(** C8.  A second run on what the first left behind (the point file with
    its three columns, the workspace, the same radius and raster name) ends
    the way the first did and leaves the point file exactly as the first left
    it: the columns are written again with the same values, nothing is
    accumulated.  In particular the TSI column is the same. *)
Theorem main_twice :
  forall (inputPlots : FeatureClass) (inputRadius : num) (inputRaster : string)
         (ws : Workspace),
    let first := main inputPlots inputRadius inputRaster ws in
    let second := main (run_plots first) inputRadius inputRaster (run_workspace first) in
    run_plots second = run_plots first
    /\ map TSI (rows (run_plots second)) = map TSI (rows (run_plots first))
    /\ run_uncaught second = run_uncaught first
    /\ run_workspace second = run_workspace first.
Proof.
  intros P0 r n ws first second.
  assert (Hgoal : run_plots second = run_plots first
                  /\ run_uncaught second = run_uncaught first
                  /\ run_workspace second = run_workspace first).
  2: { destruct Hgoal as (Hp & Hu & Hw). by rewrite Hp. }
  unfold second, first. clear first second.
  rewrite (main_unfold P0). cbv zeta.
  destruct (raster_extract P0 n ws) as [e|[[P1 ws1] ev1]] eqn:H1.
  { (* nothing was written: the second run is the first *)
    simpl. rewrite main_unfold. cbv zeta. by rewrite H1. }
  destruct (raster_extract_frame (fun x => (FID x, SHAPE_XY x)) _ _ _ _ _ _
              ltac:(done) H1) as [Hs1 Hg1].
  destruct (raster_extract (create_cardinals P0 r).1 n ws1)
    as [e|[[C1 ws2] ev2]] eqn:H2.
  { (* the raster is gone after the first batch *)
    simpl. rewrite main_unfold. cbv zeta.
    assert (Hn : ws1 !! n = None).
    { unfold raster_extract in H2. destruct (ws1 !! n); [|done].
      destruct (String.eqb _ _); by destruct (extract_elevation _ _ _). }
    rewrite (raster_extract_missing _ _ _ Hn) in H2.
    rewrite (raster_extract_missing P1 _ _ Hn).
    injection H2 as <-. done. }
  (* both files were sampled *)
  assert (Hagain : forall Pf,
            same_beside (fun x => (FID x, SHAPE_XY x, RasElev x)) Pf P1 ->
            exists ev1' ev2',
              raster_extract Pf n ws2 = inr (Pf, ws2, ev1')
              /\ raster_extract (create_cardinals Pf r).1 n ws2 = inr (C1, ws2, ev2')).
  { intros Pf [HsPf HgPf].
    assert (Hcards : create_cardinals Pf r = create_cardinals P0 r).
    { apply create_cardinals_ext; [congruence|]. rewrite <- Hg1.
      apply (f_equal (map (fun x : Z * XY * option num => x.1))) in HgPf.
      by rewrite !map_map in HgPf. }
    rewrite Hcards.
    apply (sampling_again P0 _ n ws P1 ws1 ev1 C1 ws2 ev2 H1 H2);
      [apply create_cardinals_reference|congruence|].
    apply (f_equal (map (fun x : Z * XY * option num => (x.1.2, x.2)))) in HgPf.
    by rewrite !map_map in HgPf. }
  destruct (calculate_zhat P1 C1).2 as [e|] eqn:Ho; simpl.
  - (* the first run raised in calculate_zhat *)
    destruct (Hagain (calculate_zhat P1 C1).1.1) as (ev1' & ev2' & Hr1 & Hr2).
    { split; [apply calculate_zhat_reference|by apply calculate_zhat_frame]. }
    rewrite main_unfold. cbv zeta. rewrite Hr1, Hr2.
    destruct (calculate_zhat_again P1 C1 (calculate_zhat P1 C1).1.1 Logic.eq_refl)
      as [Hp Hu].
    by rewrite Hu, Ho, Hp.
  - (* the first run reached calculate_tsi *)
    set (P2 := (calculate_zhat P1 C1).1.1) in *.
    destruct (Hagain (calculate_tsi P2 r).1) as (ev1' & ev2' & Hr1 & Hr2).
    { split.
      - rewrite calculate_tsi_reference. apply calculate_zhat_reference.
      - rewrite (calculate_tsi_frame _ P2) by done.
        by apply calculate_zhat_frame. }
    rewrite main_unfold. cbv zeta. rewrite Hr1, Hr2.
    destruct (calculate_zhat_again P1 C1 (calculate_tsi P2 r).1) as [Hp Hu].
    { by apply calculate_tsi_frame. }
    rewrite Hu, Ho, Hp. simpl. by rewrite calculate_tsi_again.
Qed.

End RunTwice.

(** * Worked examples *)

(** ** In binary64 arithmetic *)

Section Binary64Examples.

#[local] Existing Instance binary64.
#[local] Existing Instance shapefile.
#[local] Existing Instance first_seen.
#[local] Existing Instance relabel.

(** Against C3 as stated: sampling fails at the second of three points of a
    shapefile; the third lies inside the raster, where the elevation is 7, and
    is never read: it holds the 0.0 of the new field, as the second does. *)
Lemma extract_elevation_skips_later_points :
  GetCellValue (dem_workspace utm17) "dem.tif" (2, 2)%float = inr 7%float
  /\ map RasElev (rows (extract_elevation three_points "dem.tif" (dem_workspace utm17)).1)
     = [Some 7%float; Some 0%float; Some 0%float]
  /\ (extract_elevation three_points "dem.tif" (dem_workspace utm17)).2
     = [ GetCellValue_management "dem.tif" (1, 1)%float;
         GetCellValue_management "dem.tif" (0, 0)%float;
         printArc ErrorOccurred; print_exc ValueError;
         printArc (ElevationAdded "dem.tif") ].
Proof. vm_compute. done. Qed.

Lemma extract_elevation_stops_at_failure_witness :
  rows three_points !! 1%nat = Some (point 1 0 0)
  /\ GetCellValue (dem_workspace utm17) "dem.tif" (SHAPE_XY (point 1 0 0)) = inl ValueError
  /\ rows (extract_elevation three_points "dem.tif" (dem_workspace utm17)).1 !! 2%nat
     = rows (AddField_management three_points Field_RasElev) !! 2%nat
  /\ exists ev,
       (extract_elevation three_points "dem.tif" (dem_workspace utm17)).2
       = ev ++ [printArc ErrorOccurred; print_exc ValueError;
                printArc (ElevationAdded "dem.tif")].
Proof.
  assert (H1 : rows three_points !! 1%nat = Some (point 1 0 0)) by reflexivity.
  assert (H2 : GetCellValue (dem_workspace utm17) "dem.tif" (SHAPE_XY (point 1 0 0))
               = inl ValueError) by (vm_compute; reflexivity).
  assert (H3 : forall j x, (j < 1)%nat -> rows three_points !! j = Some x ->
            exists v, GetCellValue (dem_workspace utm17) "dem.tif" (SHAPE_XY x) = inr v).
  { intros [|j] x Hj Hx; [|lia]. injection Hx as <-.
    exists 7%float. vm_compute. reflexivity. }
  destruct (extract_elevation_stops_at_failure three_points "dem.tif"
              (dem_workspace utm17) 1 (point 1 0 0) ValueError H1 H2 H3)
    as (_ & Hrest & Hlog).
  split; [exact H1|]. split; [exact H2|]. split; [|exact Hlog].
  apply Hrest. lia.
Defined.

(** C1.  A point file read through a layer whose selection holds the records
    with [FID] 1 and 2, each with one cardinal record.  [calculate_zhat]
    selects the cardinal records and the row to write by identifier, and
    looks the elevation of the plot up by position: the plot with [FID] 1 gets
    13 - 20 = -7, the deviation from the elevation of the other plot, where
    the mean of its own deviations is 13 - 10 = 3; for the identifier 2 the
    list of the two plot elevations has no index, the function raises
    [IndexError] and the second plot keeps the 0.0 of the new field, where
    its mean is 26 - 20 = 6. *)
Theorem calculate_zhat_looks_up_by_position :
  map FID (rows selected_plots) = [1; 2]
  /\ map (fun c => (Id c, RasElev c)) (rows selected_cardinals)
     = [(1, Some 13%float); (2, Some 26%float)]
  /\ map RasElev (rows selected_plots) = [Some 10%float; Some 20%float]
  /\ map (computeZHat_spec (rows selected_cardinals)) (rows selected_plots)
     = [Some 3%float; Some 6%float]
  /\ map Zhat (rows (calculate_zhat selected_plots selected_cardinals).1.1)
     = [Some (-7)%float; Some 0%float]
  /\ (calculate_zhat selected_plots selected_cardinals).2 = Some IndexError.
Proof. repeat split; vm_compute; reflexivity. Qed.

(** The scenario of the specification: deviations 5, -5, 10, -10, 2, -2, 8
    and -8, z-hat 0. *)
Lemma calculate_zhat_mean_of_eight :
  (calculate_zhat one_plot eight_cardinals).2 = None
  /\ rows (calculate_zhat one_plot eight_cardinals).1.1 !! 0%nat
     = Some (set_Zhat 0%float (sampled_point 0 0 (Some 50%float)))
  /\ computeZHat_spec (rows eight_cardinals) (sampled_point 0 0 (Some 50%float))
     = Some 0%float.
Proof.
  assert (H1 : Forall (fun c => is_Some (RasElev c)) (rows eight_cardinals)).
  { repeat (apply Forall_cons_2; [by eexists|]). apply Forall_nil_2. }
  assert (H2 : Forall (fun p => is_Some (RasElev p)) (rows one_plot)).
  { repeat (apply Forall_cons_2; [by eexists|]). apply Forall_nil_2. }
  assert (H3 : forall k p, rows one_plot !! k = Some p -> FID p = Z.of_nat k).
  { intros [|k] p Hp; [|done]. by injection Hp as <-. }
  assert (H4 : Forall (fun c => exists p, p ∈ rows one_plot /\ Id c = FID p)
                 (rows eight_cardinals)).
  { repeat (apply Forall_cons_2;
            [exists (sampled_point 0 0 (Some 50%float)); split; [by left|done]|]).
    apply Forall_nil_2. }
  destruct (calculate_zhat_mean one_plot eight_cardinals H1 H2 H3 H4) as [Ho Hrows].
  split; [exact Ho|].
  destruct (Hrows 0%nat (sampled_point 0 0 (Some 50%float)) Logic.eq_refl)
    as [_ Hown].
  destruct Hown as (pe & Hpe & _ & Hrow & Hspec); [done|].
  injection Hpe as <-. split; [exact Hrow|exact Hspec].
Qed.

■ Task objective
Look through the data above and return exactly the lines from the one that contains "the mean of" to the one that contains "3%float; Some 6%float]", inclusive, with nothing else.

■ Answer section
    the mean of its own deviations is 13 - 10 = 3; for the identifier 2 the
    list of the two plot elevations has no index, the function raises
    [IndexError] and the second plot keeps the 0.0 of the new field, where
    its mean is 26 - 20 = 6. *)
Theorem calculate_zhat_looks_up_by_position :
  map FID (rows selected_plots) = [1; 2]
  /\ map (fun c => (Id c, RasElev c)) (rows selected_cardinals)
     = [(1, Some 13%float); (2, Some 26%float)]
  /\ map RasElev (rows selected_plots) = [Some 10%float; Some 20%float]
  /\ map (computeZHat_spec (rows selected_cardinals)) (rows selected_plots)
     = [Some 3%float; Some 6%float]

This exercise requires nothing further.